Tropical Storm Isaias Local Statement Advisory Number 29
National Weather Service New York NY  AL092020
605 AM EDT Tue Aug 4 2020

This product covers Southeast New York, Northeast New Jersey, and Southern Connecticut

**ISAIAS IS MOVING NORTH OVER CENTRAL VIRGINIA** 


NEW INFORMATION
---------------

* CHANGES TO WATCHES AND WARNINGS:
    - None

* CURRENT WATCHES AND WARNINGS:
    - A Tropical Storm Warning is in effect for Bronx, Eastern 
      Bergen, Eastern Essex, Eastern Passaic, Eastern Union, Hudson, 
      Kings (Brooklyn), New York (Manhattan), Northeastern Suffolk, 
      Northern Fairfield, Northern Middlesex, Northern Nassau, 
      Northern New Haven, Northern New London, Northern Queens, 
      Northern Westchester, Northwestern Suffolk, Orange, Putnam, 
      Richmond (Staten Island), Rockland, Southeastern Suffolk, 
      Southern Fairfield, Southern Middlesex, Southern Nassau, 
      Southern New Haven, Southern New London, Southern Queens, 
      Southern Westchester, Southwestern Suffolk, Western Bergen, 
      Western Essex, Western Passaic, and Western Union

* STORM INFORMATION:
    - About 360 miles south-southwest of New York City NY or about 
      450 miles southwest of Montauk Point NY
    - 36.3N 77.5W
    - Storm Intensity 70 mph
    - Movement North-northeast or 20 degrees at 28 mph

SITUATION OVERVIEW
------------------

Tropical Storm Isaias, located in inland Virginia, will continue
to move to north-northeast this morning along the Mid-Atlantic coast.
Isaias will slowly weaken as it accelerates northeast today, likely
moving over our area this afternoon and evening. However, confidence
continues to increase with respect to the magnitude of local hazards
and impacts.

The main threats with this system involve heavy rainfall, strong
winds, minor to moderate coastal flooding, along with high surf and
dangerous rip currents. Additionally, a few tornadoes are possible.

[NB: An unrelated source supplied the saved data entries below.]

(** * Further properties of the sentiment classes *)

(** X20.  The class of a record from the words of its text: a text with a
    positive word and no negative word is positive, a text with a negative
    word and no positive word is negative, and a text with neither is
    neutral. *)
Theorem sentiment_of_words (email : EmailMessage) :
  let words := findall_words (text_of email) in
  ((∃ w, w ∈ words ∧ w ∈ positive_words) →
   (∀ w, w ∈ words → w ∉ negative_words) → classify email = Positive) ∧
  ((∃ w, w ∈ words ∧ w ∈ negative_words) →
   (∀ w, w ∈ words → w ∉ positive_words) → classify email = Negative) ∧
  ((∀ w, w ∈ words → (w ∉ positive_words) ∧ (w ∉ negative_words)) →
   classify email = Neutral).
Proof.
  intros words. unfold classify. fold words.
  set (W := list_to_set words : gset string).
  assert (∀ S : gset string, (∀ w, w ∈ words → w ∉ S) → base.size (W ∩ S) = 0%nat) as Hnone.
  { intros S HS. apply size_empty_iff, elem_of_equiv_empty.
    intros w [Hw HwS]%elem_of_intersection.
    apply elem_of_list_to_set in Hw. by apply (HS w). }
  assert (∀ S : gset string, (∃ w, w ∈ words ∧ w ∈ S) → base.size (W ∩ S) ≠ 0%nat) as Hsome.
  { intros S (w & Hw & HwS) Hsize%size_empty_iff.
    rewrite elem_of_equiv_empty in Hsize. apply (Hsize w).
    apply elem_of_intersection. split; [by apply elem_of_list_to_set|done]. }
  split_and!.
  - intros Hpos Hneg. specialize (Hsome _ Hpos). rewrite (Hnone _ Hneg).
    destruct (Z.ltb_spec (Z.of_nat 0) (Z.of_nat (base.size (W ∩ positive_words))));
      [done|lia].
  - intros Hneg Hpos. specialize (Hsome _ Hneg). rewrite (Hnone _ Hpos).
    destruct (Z.ltb_spec (Z.of_nat (base.size (W ∩ negative_words))) (Z.of_nat 0)); [lia|].
    destruct (Z.ltb_spec (Z.of_nat 0) (Z.of_nat (base.size (W ∩ negative_words))));
      [done|lia].
  - intros Hneither.
    rewrite (Hnone positive_words), (Hnone negative_words); [done|..];
      intros w Hw; by apply Hneither.
Qed.

(** * The bundle and its charts *)

Lemma emails_with_attachments_count (emails : list EmailMessage) :
  emails_with_attachments (_analyze_attachments emails) = count_if has_attachments emails.
Proof.
  unfold _analyze_attachments. rewrite attachments_loop_eq.
  cbn [emails_with_attachments]. rewrite foldl_sum, Z.add_0_l, count_if_sum.
  f_equal. apply list_fmap_ext. intros _ e _.
  unfold has_attachments. by destruct (attachments e).
Qed.

Lemma total_domains_le (emails : list EmailMessage) :
  total_domains (_analyze_domains emails) ≤ count_if has_domain emails.
Proof.
  unfold _analyze_domains. cbn [total_domains].
  rewrite <-domain_keys_length, domain_counter_update.
  pose proof (update_length (emails ≫= domain_keys) []). simpl in *. lia.
Qed.

Lemma sentiment_total (emails : list EmailMessage) :
  positive (_analyze_sentiment emails) + negative (_analyze_sentiment emails)
  + neutral (_analyze_sentiment emails) = Z.of_nat (length emails).
Proof.
  unfold _analyze_sentiment. rewrite sentiment_loop_eq.
  cbn [positive negative neutral]. apply classified_total.
Qed.

Lemma sentiment_nonneg (emails : list EmailMessage) :
  0 ≤ positive (_analyze_sentiment emails) ∧ 0 ≤ negative (_analyze_sentiment emails) ∧
  0 ≤ neutral (_analyze_sentiment emails).
Proof.
  unfold _analyze_sentiment. rewrite sentiment_loop_eq.
  cbn [positive negative neutral]. split_and!; apply count_if_nonneg.
Qed.

Lemma key_total_sum `{Countable K} (ks : list K) (histogram : gmap K Z) :
  sumZ ((λ k, get0 k histogram) <$> ks) = key_total ks histogram.
Proof.
  rewrite sumZ_foldr. unfold key_total.
  induction ks as [|k ks IH]; [done|]. csimpl. by rewrite IH.
Qed.

Lemma key_total_empty `{Countable K} (ks : list K) : key_total ks (∅ : gmap K Z) = 0.
Proof.
  unfold key_total. induction ks as [|k ks IH]; [done|].
  simpl. rewrite IH. unfold get0. by rewrite lookup_empty.
Qed.

Lemma time_bands_total (emails : list EmailMessage) :
  band_total time_bands (_analyze_time_activity emails) = count_if dated emails.
Proof.
  unfold band_total, time_bands. cbn [foldr].
  rewrite !time_activity_get0. apply (time_band_partition emails).
Qed.

(** X21.  The counts of a bundle returned for an input that is not empty
    fit together: the three sentiment counts add up to [total_emails]; the
    number of records with attachments, the number of domains, the number
    of records with a timestamp (which the seven daily counts and the four
    time-of-day counts both add up to) and the number of response-time
    samples plus the number of threads are each at most [total_emails];
    so there are fewer samples than records. *)
Theorem bundle_counts_bounded (emails : list EmailMessage) (r : results) :
  emails ≠ [] → analyze_emails emails = Ok r →
  ∃ attachment threads domains sentiments response,
    attachment_analysis r = Some attachment ∧ thread_analysis r = Some threads ∧
    domain_analysis r = Some domains ∧ sentiment_analysis r = Some sentiments ∧
    response_time_analysis r = Some response ∧
    positive sentiments + negative sentiments + neutral sentiments = total_emails r ∧
    emails_with_attachments attachment ≤ total_emails r ∧
    total_domains domains ≤ total_emails r ∧
    key_total day_names (activity_by_day r)
    = band_total time_bands (activity_by_time r) ∧
    band_total time_bands (activity_by_time r) ≤ total_emails r ∧
    response_time_samples response + total_threads threads ≤ total_emails r ∧
    response_time_samples response < total_emails r.
Proof.
  intros Hne. rewrite analyze_emails_eq.
  destruct emails as [|e0 emails0]; [done|]. set (emails := e0 :: emails0) in *.
  rewrite _analyze_response_times_eq.
  destruct (has_unsortable_thread emails) eqn:Hsortable; [done|].
  intros [= <-]. unfold has_unsortable_thread in Hsortable.
  eexists _, _, _, _, _. split_and!; try reflexivity;
    cbn [total_emails activity_by_day activity_by_time results_of].
  - apply sentiment_total.
  - rewrite emails_with_attachments_count. apply count_if_le.
  - etrans; [apply total_domains_le|apply count_if_le].
  - by rewrite daily_activity_total, time_bands_total.
  - rewrite time_bands_total. apply count_if_le.
  - rewrite response_stats_of_samples, _analyze_threads_total.
    rewrite (response_samples_sum _ Hsortable).
    etrans; [apply records_in_threads|apply count_if_le].
  - rewrite response_stats_of_samples.
    pose proof (response_samples_sum _ Hsortable) as Hsum.
    pose proof (records_in_threads emails) as Hrecords.
    pose proof (count_if_le (λ e, truthy (subject e)) emails) as Hle.
    pose proof (count_if_nonneg is_thread (thread_groups emails)) as Hpos.
    destruct (decide (count_if is_thread (thread_groups emails) = 0)) as [Hnone|Hsome].
    + rewrite (no_thread_no_sample _ Hnone). subst emails. simpl. lia.
    + lia.
Qed.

Locally heavy rainfall is expected with a widespread 1 to 3 inches,
with localized amounts up to 5 inches possible. The heaviest rain is
most likely to occur across New York City, Northeast New Jersey and
the Lower Hudson Valley this morning through this evening, and eastern
sections this afternoon into tonight. The strongest winds are likely
to occur across New York City Metro, Long Island, northeast New
Jersey, southern portions of the Lower Hudson Valley, and southeast
Connecticut. Dangerous marine conditions are likely across all of the
coastal waters today and tonight. High surf and dangerous rip currents
are expected to continue along the ocean beaches Today through
Wednesday.

The effects from Tropical Storm Isaias are expected to diminish
quickly from southwest to northeast across the area late tonight into
Wednesday morning. 

POTENTIAL IMPACTS
-----------------

* FLOODING RAIN:
Protect against life-threatening rainfall flooding having possible 
extensive impacts across New Jersey, New York City, the Lower Hudson
Valley, and portions of southeastern Connecticut. Potential impacts
include:
    - Major rainfall flooding may prompt many evacuations and rescues.
    - Rivers and streams may rapidly overflow their banks in multiple 
      places. Small streams, creeks, canals, and ditches may become 
      dangerous rivers. Flood control systems and barriers may become 
      stressed.
    - In hilly terrain, destructive runoff may run quickly down 
      valleys, and increase susceptibility to rockslides and 
      mudslides. 
    - Flood waters can enter many structures within multiple 
      communities, some structures becoming uninhabitable or washed 
      away. Many places where flood waters may cover escape routes. 
      Streets and parking lots become rivers of moving water with 
      underpasses submerged. Driving conditions become dangerous. 
      Many road and bridge closures with some weakened or washed out.


* WIND:
Protect against dangerous wind having possible significant impacts 
across Southeast New York, Northeast New Jersey, and Southern 
Connecticut. Potential impacts in this area include:
    - Some damage to roofing and siding materials, along with damage 
      to porches, awnings, carports, and sheds. A few buildings 
      experiencing window, door, and garage door failures. Mobile 
      homes damaged, especially if unanchored. Unsecured lightweight 
      objects become dangerous projectiles.
    - Several large trees snapped or uprooted, but with greater 
      numbers in places where trees are shallow rooted. Several 
      fences and roadway signs blown over.
    - Some roads impassable from large debris, and more within urban 
      or heavily wooded places. A few bridges, causeways, and access 
      routes impassable.
    - Scattered power and communications outages, but more prevalent 
      in areas with above ground lines

* SURGE:
Protect against locally hazardous surge having possible limited 
impacts across shoreline communities. Potential impacts in 
this area include:
    - Localized inundation with storm surge flooding mainly along 
      immediate shorelines and in low lying spots, or in areas 
      farther inland near where higher surge waters move ashore.
    - Sections of near shore roads and parking lots become overspread 
      with surge water. Driving conditions dangerous in places where 
      surge water covers the road.
    - Moderate beach erosion. Heavy surf also breaching dunes, mainly 
      in usually vulnerable locations. Strong and frequent rip 
      currents.
    - Minor to locally moderate damage to marinas, docks, boardwalks, 
      and piers. A few small craft broken away from moorings.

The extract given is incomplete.